[Exercise input]
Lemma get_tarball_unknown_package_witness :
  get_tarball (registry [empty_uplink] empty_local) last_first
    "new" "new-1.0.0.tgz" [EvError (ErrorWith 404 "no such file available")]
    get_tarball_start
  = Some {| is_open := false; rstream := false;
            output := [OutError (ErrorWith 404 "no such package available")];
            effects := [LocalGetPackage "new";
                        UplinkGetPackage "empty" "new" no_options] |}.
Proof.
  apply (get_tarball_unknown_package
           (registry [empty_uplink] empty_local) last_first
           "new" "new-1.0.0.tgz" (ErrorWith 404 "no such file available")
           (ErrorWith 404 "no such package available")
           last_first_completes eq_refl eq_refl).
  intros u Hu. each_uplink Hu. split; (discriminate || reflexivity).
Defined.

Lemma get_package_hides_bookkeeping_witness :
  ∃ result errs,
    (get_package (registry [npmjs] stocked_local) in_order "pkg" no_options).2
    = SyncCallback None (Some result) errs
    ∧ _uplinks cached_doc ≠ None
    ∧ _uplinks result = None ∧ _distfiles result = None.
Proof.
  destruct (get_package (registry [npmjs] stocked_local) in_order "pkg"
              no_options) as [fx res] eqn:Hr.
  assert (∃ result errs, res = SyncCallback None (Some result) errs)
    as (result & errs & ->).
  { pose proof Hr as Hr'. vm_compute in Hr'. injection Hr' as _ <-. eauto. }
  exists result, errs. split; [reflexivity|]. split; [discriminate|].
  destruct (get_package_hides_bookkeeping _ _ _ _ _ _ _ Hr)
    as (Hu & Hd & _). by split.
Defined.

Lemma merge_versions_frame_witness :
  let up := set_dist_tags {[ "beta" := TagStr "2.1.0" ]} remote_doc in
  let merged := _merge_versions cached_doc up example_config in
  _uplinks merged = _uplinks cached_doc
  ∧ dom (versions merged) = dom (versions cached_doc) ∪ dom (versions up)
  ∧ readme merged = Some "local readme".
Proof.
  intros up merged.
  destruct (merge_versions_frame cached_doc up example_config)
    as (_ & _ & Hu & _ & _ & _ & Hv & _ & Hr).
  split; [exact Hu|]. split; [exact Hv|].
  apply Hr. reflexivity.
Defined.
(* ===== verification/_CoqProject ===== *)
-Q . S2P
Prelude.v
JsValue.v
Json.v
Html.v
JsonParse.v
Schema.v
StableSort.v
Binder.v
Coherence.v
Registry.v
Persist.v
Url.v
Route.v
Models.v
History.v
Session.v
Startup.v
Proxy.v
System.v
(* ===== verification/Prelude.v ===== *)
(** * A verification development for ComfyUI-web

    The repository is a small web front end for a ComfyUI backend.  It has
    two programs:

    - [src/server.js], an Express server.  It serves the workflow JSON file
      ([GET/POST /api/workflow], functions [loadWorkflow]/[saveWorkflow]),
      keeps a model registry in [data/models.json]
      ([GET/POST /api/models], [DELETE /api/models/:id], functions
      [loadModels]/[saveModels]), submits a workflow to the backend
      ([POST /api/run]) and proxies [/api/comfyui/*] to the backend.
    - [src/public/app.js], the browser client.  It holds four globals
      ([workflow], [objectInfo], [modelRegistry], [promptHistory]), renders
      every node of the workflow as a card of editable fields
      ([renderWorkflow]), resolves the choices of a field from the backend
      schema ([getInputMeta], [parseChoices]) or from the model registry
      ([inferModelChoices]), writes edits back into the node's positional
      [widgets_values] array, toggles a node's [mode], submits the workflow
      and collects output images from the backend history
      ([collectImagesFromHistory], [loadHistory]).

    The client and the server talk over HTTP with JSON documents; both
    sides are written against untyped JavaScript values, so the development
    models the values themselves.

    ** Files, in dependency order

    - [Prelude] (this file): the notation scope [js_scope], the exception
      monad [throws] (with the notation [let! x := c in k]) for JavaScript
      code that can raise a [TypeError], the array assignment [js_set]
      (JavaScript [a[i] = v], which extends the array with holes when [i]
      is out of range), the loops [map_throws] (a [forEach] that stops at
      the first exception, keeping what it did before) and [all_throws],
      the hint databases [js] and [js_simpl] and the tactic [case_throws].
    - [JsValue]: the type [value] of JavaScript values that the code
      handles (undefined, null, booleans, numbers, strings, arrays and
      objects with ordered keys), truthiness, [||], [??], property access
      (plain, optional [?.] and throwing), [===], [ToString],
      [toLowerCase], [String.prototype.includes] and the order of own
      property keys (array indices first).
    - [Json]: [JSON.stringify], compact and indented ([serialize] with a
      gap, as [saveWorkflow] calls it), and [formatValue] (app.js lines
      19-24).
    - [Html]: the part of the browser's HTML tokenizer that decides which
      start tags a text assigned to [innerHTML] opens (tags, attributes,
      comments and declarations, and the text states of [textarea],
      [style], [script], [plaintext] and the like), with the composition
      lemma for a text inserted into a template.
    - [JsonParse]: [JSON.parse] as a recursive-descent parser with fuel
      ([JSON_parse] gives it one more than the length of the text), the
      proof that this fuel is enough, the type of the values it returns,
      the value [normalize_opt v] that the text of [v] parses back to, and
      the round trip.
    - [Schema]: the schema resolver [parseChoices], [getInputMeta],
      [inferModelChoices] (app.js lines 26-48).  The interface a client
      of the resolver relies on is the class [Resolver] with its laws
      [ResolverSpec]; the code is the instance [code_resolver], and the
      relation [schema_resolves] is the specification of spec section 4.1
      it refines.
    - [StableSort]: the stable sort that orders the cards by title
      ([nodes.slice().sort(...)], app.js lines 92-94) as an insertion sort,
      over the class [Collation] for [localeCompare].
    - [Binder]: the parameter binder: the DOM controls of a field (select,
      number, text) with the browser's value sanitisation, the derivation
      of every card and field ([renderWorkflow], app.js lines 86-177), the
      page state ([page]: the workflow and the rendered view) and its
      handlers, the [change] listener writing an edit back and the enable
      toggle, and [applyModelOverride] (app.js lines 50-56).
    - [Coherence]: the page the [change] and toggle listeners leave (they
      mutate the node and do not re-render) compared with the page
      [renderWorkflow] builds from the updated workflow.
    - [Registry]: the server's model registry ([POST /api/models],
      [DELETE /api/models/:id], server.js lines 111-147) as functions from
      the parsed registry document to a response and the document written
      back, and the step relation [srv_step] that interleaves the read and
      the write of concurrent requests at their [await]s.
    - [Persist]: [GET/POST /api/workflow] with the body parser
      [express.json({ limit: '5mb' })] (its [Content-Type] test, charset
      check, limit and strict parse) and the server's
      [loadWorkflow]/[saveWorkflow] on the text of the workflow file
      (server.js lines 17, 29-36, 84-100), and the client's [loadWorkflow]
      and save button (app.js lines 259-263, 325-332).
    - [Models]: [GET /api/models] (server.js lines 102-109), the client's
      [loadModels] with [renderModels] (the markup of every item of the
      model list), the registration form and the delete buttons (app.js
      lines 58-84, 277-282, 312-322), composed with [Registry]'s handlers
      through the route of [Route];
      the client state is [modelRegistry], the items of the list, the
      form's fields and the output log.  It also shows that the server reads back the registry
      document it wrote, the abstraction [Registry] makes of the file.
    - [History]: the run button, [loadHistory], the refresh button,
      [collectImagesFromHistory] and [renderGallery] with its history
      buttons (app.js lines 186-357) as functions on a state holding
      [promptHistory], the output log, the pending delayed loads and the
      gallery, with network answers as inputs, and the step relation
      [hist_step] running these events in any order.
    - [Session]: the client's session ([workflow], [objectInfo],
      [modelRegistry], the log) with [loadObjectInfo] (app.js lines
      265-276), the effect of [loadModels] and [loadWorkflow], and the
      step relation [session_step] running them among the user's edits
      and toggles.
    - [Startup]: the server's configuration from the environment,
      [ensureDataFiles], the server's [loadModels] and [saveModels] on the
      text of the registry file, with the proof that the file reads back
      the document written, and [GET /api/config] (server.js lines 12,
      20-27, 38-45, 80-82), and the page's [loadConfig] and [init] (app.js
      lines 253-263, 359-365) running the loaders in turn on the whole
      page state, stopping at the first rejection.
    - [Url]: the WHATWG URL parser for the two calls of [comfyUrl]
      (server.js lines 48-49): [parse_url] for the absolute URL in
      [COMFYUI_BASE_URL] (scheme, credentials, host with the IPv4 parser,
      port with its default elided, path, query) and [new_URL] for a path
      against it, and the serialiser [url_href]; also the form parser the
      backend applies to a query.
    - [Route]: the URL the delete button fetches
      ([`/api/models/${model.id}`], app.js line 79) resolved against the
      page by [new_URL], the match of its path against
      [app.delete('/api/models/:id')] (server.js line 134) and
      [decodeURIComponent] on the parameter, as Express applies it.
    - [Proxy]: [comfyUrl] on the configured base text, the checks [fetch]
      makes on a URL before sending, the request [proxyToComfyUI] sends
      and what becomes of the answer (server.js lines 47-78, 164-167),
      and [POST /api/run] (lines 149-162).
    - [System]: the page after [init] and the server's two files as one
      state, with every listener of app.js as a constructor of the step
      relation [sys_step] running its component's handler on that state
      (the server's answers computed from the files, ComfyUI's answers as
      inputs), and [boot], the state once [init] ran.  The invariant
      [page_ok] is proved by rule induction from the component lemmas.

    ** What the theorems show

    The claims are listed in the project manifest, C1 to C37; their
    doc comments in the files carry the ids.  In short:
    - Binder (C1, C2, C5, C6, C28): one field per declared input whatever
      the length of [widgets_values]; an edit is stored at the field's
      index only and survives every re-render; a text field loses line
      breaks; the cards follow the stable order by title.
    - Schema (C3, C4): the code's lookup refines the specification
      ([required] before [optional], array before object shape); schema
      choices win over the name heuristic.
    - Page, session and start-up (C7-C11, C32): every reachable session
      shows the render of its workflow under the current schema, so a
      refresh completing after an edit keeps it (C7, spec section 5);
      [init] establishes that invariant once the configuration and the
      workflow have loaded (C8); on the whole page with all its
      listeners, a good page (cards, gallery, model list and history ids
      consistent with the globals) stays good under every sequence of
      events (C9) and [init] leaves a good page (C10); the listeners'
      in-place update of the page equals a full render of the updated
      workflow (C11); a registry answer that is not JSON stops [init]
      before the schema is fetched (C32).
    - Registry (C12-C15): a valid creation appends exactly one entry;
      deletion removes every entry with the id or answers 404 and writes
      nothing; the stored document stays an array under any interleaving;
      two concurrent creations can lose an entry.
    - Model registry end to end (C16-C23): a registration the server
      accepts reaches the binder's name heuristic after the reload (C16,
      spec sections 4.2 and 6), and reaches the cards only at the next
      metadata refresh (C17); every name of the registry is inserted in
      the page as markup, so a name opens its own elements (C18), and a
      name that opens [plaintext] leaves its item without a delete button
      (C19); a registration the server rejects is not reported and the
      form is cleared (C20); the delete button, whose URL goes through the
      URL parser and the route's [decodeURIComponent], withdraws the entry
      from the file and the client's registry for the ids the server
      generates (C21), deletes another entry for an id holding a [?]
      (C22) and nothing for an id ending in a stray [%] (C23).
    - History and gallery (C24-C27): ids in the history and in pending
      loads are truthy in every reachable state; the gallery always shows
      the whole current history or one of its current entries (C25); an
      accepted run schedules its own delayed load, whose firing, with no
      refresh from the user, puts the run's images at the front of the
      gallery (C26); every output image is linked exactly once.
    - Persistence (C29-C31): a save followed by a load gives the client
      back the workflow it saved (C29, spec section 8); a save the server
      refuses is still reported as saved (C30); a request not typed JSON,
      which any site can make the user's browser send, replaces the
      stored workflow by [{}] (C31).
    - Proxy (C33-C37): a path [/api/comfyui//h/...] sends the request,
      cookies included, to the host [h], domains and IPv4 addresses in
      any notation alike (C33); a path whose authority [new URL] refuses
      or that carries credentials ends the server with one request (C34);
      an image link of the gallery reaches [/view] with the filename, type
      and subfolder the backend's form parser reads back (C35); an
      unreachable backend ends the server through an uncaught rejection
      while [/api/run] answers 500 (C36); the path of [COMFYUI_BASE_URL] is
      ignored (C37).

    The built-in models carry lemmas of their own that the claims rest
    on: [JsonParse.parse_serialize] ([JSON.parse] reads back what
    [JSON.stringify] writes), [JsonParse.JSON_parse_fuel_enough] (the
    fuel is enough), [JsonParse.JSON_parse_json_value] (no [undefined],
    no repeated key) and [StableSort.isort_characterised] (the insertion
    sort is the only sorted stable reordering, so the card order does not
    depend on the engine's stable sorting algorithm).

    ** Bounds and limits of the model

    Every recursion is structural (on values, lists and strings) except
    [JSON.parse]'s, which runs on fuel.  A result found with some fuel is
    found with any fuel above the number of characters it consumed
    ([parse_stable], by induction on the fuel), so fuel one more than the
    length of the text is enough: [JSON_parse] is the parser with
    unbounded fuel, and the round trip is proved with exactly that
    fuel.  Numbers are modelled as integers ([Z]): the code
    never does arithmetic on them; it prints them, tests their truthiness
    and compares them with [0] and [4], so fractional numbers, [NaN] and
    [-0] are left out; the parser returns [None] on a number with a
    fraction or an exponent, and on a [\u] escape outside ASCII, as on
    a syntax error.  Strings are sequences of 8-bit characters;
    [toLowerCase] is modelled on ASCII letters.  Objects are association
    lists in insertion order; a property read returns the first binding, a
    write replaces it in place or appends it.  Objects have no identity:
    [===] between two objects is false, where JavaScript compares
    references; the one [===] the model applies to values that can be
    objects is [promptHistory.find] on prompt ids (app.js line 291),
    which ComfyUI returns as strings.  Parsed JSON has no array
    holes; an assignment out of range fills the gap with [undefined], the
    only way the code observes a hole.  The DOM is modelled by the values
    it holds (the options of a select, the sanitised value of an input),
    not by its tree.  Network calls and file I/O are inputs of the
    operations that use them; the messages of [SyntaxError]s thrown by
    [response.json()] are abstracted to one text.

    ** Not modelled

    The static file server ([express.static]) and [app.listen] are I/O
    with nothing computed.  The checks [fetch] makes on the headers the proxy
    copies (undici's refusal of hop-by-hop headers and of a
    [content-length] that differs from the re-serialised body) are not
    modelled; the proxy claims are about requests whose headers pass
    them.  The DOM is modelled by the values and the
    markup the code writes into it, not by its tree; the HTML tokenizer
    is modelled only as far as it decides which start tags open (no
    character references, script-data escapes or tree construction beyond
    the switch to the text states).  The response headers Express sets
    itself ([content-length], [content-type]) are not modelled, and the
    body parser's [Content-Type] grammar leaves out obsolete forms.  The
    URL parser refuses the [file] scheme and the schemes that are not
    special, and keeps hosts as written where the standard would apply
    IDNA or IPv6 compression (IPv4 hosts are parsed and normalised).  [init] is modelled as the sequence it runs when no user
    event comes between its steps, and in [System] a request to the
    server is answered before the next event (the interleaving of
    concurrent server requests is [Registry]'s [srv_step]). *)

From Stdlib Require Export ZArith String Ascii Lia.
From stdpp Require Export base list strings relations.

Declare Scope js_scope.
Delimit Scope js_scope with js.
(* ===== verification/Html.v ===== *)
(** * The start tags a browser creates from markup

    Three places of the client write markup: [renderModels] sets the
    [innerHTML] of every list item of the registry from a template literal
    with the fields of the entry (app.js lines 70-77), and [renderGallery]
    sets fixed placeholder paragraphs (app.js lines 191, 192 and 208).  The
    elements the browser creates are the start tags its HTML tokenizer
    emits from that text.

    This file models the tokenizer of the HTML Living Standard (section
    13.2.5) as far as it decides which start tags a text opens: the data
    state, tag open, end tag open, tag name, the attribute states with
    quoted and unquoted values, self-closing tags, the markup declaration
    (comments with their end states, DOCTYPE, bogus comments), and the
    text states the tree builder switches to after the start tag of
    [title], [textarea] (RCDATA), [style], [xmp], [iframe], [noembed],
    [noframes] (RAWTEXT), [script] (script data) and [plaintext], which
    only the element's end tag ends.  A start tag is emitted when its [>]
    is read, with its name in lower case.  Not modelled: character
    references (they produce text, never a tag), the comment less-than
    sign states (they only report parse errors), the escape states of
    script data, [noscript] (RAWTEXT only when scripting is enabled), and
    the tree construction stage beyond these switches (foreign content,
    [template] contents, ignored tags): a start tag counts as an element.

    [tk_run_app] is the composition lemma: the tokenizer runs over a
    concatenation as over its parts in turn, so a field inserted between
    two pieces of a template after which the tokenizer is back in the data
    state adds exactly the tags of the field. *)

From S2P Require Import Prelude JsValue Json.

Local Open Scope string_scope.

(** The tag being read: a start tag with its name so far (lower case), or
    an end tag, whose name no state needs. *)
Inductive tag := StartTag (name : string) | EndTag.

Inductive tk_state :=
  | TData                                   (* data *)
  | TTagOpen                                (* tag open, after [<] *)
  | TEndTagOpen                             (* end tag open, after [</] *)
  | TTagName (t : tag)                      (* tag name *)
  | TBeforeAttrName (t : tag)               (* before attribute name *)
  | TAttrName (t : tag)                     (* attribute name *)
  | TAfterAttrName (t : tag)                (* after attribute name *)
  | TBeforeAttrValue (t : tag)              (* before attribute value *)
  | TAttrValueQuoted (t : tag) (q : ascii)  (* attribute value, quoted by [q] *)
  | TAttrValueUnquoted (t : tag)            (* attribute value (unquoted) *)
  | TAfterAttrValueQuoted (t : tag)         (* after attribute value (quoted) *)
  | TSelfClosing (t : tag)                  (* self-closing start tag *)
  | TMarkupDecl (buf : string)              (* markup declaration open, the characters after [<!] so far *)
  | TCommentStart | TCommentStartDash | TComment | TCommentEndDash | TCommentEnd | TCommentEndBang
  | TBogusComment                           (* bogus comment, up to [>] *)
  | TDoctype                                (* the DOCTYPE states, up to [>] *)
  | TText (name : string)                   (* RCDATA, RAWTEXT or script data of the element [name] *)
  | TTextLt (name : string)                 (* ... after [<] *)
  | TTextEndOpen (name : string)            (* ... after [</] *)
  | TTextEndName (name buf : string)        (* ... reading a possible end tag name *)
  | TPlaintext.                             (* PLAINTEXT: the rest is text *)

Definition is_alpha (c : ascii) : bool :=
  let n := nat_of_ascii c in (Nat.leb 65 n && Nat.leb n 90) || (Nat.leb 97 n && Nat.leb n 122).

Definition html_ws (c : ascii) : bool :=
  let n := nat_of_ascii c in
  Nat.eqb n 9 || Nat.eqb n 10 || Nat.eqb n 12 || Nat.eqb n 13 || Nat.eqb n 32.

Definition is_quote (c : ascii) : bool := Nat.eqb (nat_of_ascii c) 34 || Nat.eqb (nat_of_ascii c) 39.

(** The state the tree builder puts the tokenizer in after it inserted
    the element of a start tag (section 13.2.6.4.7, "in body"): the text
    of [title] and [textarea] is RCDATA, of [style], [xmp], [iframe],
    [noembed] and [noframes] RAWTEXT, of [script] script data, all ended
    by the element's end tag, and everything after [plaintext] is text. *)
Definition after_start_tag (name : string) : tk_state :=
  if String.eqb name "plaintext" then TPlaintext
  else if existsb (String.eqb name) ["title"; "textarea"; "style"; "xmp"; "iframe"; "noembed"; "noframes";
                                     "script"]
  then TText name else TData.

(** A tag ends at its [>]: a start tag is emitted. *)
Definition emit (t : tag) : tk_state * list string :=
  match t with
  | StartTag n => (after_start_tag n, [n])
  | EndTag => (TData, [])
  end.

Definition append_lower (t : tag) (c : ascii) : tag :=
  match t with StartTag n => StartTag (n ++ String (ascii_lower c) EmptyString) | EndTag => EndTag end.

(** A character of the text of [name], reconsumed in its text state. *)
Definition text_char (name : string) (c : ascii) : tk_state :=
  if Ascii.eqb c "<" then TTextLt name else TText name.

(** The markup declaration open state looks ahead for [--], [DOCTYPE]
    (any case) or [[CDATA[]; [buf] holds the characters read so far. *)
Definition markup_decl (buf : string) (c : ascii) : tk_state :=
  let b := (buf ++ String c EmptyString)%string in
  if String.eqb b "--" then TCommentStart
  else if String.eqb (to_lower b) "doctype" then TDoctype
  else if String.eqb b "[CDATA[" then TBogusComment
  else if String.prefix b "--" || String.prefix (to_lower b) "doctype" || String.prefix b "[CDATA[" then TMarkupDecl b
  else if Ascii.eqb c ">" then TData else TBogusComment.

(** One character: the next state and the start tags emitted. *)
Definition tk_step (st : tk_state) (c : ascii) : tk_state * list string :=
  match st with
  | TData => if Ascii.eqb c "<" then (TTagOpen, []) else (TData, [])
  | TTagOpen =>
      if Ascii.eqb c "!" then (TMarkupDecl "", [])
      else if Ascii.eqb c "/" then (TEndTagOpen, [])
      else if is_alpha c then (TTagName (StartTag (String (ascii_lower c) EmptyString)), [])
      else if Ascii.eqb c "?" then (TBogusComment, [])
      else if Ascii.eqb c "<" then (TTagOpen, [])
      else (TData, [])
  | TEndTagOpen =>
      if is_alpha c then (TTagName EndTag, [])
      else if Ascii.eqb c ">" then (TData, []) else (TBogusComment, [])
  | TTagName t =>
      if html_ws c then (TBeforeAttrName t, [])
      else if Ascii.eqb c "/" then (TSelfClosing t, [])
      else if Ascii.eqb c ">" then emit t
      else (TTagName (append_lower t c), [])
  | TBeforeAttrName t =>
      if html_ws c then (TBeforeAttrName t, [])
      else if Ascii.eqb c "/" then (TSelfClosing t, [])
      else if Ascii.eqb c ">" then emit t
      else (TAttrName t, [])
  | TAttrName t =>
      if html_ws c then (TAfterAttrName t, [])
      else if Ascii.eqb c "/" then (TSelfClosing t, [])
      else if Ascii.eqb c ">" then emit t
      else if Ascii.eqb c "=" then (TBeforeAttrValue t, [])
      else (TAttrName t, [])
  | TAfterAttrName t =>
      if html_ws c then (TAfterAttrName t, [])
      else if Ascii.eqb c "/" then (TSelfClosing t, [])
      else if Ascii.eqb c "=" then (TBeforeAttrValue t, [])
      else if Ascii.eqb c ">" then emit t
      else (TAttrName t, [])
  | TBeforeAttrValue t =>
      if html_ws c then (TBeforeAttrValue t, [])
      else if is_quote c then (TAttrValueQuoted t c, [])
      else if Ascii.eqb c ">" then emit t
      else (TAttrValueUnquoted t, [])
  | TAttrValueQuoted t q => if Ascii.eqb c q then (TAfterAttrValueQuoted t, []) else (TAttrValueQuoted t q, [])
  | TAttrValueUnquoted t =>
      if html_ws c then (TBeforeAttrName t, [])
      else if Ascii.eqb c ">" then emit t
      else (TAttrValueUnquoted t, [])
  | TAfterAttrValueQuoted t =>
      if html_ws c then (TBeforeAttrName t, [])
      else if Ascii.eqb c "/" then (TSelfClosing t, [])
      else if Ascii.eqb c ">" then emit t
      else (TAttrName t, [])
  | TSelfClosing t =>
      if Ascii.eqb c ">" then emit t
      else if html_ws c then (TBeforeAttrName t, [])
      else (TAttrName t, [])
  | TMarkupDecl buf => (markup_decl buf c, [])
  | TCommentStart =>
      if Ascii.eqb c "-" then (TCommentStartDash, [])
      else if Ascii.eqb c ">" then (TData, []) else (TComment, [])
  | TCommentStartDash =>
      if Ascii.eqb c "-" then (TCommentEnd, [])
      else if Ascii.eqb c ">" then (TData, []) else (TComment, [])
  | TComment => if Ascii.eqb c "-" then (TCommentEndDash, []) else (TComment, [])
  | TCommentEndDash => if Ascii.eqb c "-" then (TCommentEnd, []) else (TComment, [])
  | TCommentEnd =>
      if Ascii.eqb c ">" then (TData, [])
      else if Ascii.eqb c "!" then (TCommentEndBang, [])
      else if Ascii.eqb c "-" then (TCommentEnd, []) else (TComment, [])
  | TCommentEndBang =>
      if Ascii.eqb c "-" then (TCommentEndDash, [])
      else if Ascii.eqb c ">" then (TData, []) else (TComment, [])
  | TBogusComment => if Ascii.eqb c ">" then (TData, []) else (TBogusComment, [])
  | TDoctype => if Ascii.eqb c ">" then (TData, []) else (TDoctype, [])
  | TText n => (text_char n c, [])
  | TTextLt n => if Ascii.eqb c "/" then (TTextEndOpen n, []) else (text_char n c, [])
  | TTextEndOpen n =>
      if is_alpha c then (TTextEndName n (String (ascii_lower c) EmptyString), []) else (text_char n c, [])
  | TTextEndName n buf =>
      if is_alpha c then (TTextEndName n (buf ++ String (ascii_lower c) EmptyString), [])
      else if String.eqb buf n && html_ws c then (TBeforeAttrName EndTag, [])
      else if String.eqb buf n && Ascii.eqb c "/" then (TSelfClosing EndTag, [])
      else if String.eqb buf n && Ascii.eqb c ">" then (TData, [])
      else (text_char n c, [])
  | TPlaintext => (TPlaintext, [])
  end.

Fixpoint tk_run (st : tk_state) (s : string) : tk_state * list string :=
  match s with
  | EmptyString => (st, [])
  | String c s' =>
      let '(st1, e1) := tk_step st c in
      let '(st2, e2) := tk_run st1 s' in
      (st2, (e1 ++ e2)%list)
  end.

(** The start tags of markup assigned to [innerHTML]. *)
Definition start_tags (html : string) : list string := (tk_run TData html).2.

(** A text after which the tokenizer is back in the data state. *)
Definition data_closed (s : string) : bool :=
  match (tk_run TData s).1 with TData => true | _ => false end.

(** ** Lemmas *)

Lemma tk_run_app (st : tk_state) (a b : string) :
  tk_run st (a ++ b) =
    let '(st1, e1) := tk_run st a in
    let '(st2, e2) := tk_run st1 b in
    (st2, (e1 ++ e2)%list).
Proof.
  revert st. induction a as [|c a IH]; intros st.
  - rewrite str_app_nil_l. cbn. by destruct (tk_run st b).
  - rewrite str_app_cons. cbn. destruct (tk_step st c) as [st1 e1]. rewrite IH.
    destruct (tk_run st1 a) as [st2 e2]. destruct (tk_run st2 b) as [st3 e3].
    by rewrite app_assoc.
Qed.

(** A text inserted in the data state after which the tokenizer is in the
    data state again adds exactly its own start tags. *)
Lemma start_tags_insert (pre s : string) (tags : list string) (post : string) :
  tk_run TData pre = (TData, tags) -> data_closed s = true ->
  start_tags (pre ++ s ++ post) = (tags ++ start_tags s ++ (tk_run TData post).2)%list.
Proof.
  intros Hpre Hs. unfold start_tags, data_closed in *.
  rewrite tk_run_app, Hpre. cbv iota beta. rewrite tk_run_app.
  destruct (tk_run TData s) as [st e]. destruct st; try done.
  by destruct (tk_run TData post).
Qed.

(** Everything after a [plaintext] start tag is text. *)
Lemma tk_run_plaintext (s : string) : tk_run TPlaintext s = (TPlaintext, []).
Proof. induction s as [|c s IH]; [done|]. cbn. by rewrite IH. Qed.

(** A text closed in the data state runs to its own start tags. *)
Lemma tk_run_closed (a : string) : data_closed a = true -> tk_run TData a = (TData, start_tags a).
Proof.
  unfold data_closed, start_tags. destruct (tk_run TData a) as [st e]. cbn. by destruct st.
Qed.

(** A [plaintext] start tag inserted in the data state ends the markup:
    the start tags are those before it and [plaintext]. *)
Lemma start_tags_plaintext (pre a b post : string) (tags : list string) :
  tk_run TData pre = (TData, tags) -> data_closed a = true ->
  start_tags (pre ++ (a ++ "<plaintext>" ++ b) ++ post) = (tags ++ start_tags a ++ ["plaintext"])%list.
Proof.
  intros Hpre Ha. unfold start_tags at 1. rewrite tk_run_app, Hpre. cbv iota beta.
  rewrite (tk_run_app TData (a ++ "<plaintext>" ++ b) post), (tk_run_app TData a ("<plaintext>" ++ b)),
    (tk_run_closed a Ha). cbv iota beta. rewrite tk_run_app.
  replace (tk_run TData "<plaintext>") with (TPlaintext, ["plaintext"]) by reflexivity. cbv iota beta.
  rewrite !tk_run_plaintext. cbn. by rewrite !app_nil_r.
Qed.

[To do]
Using the data above, count the lines where "they" appears. Reply with the number only.

[Written answer]
3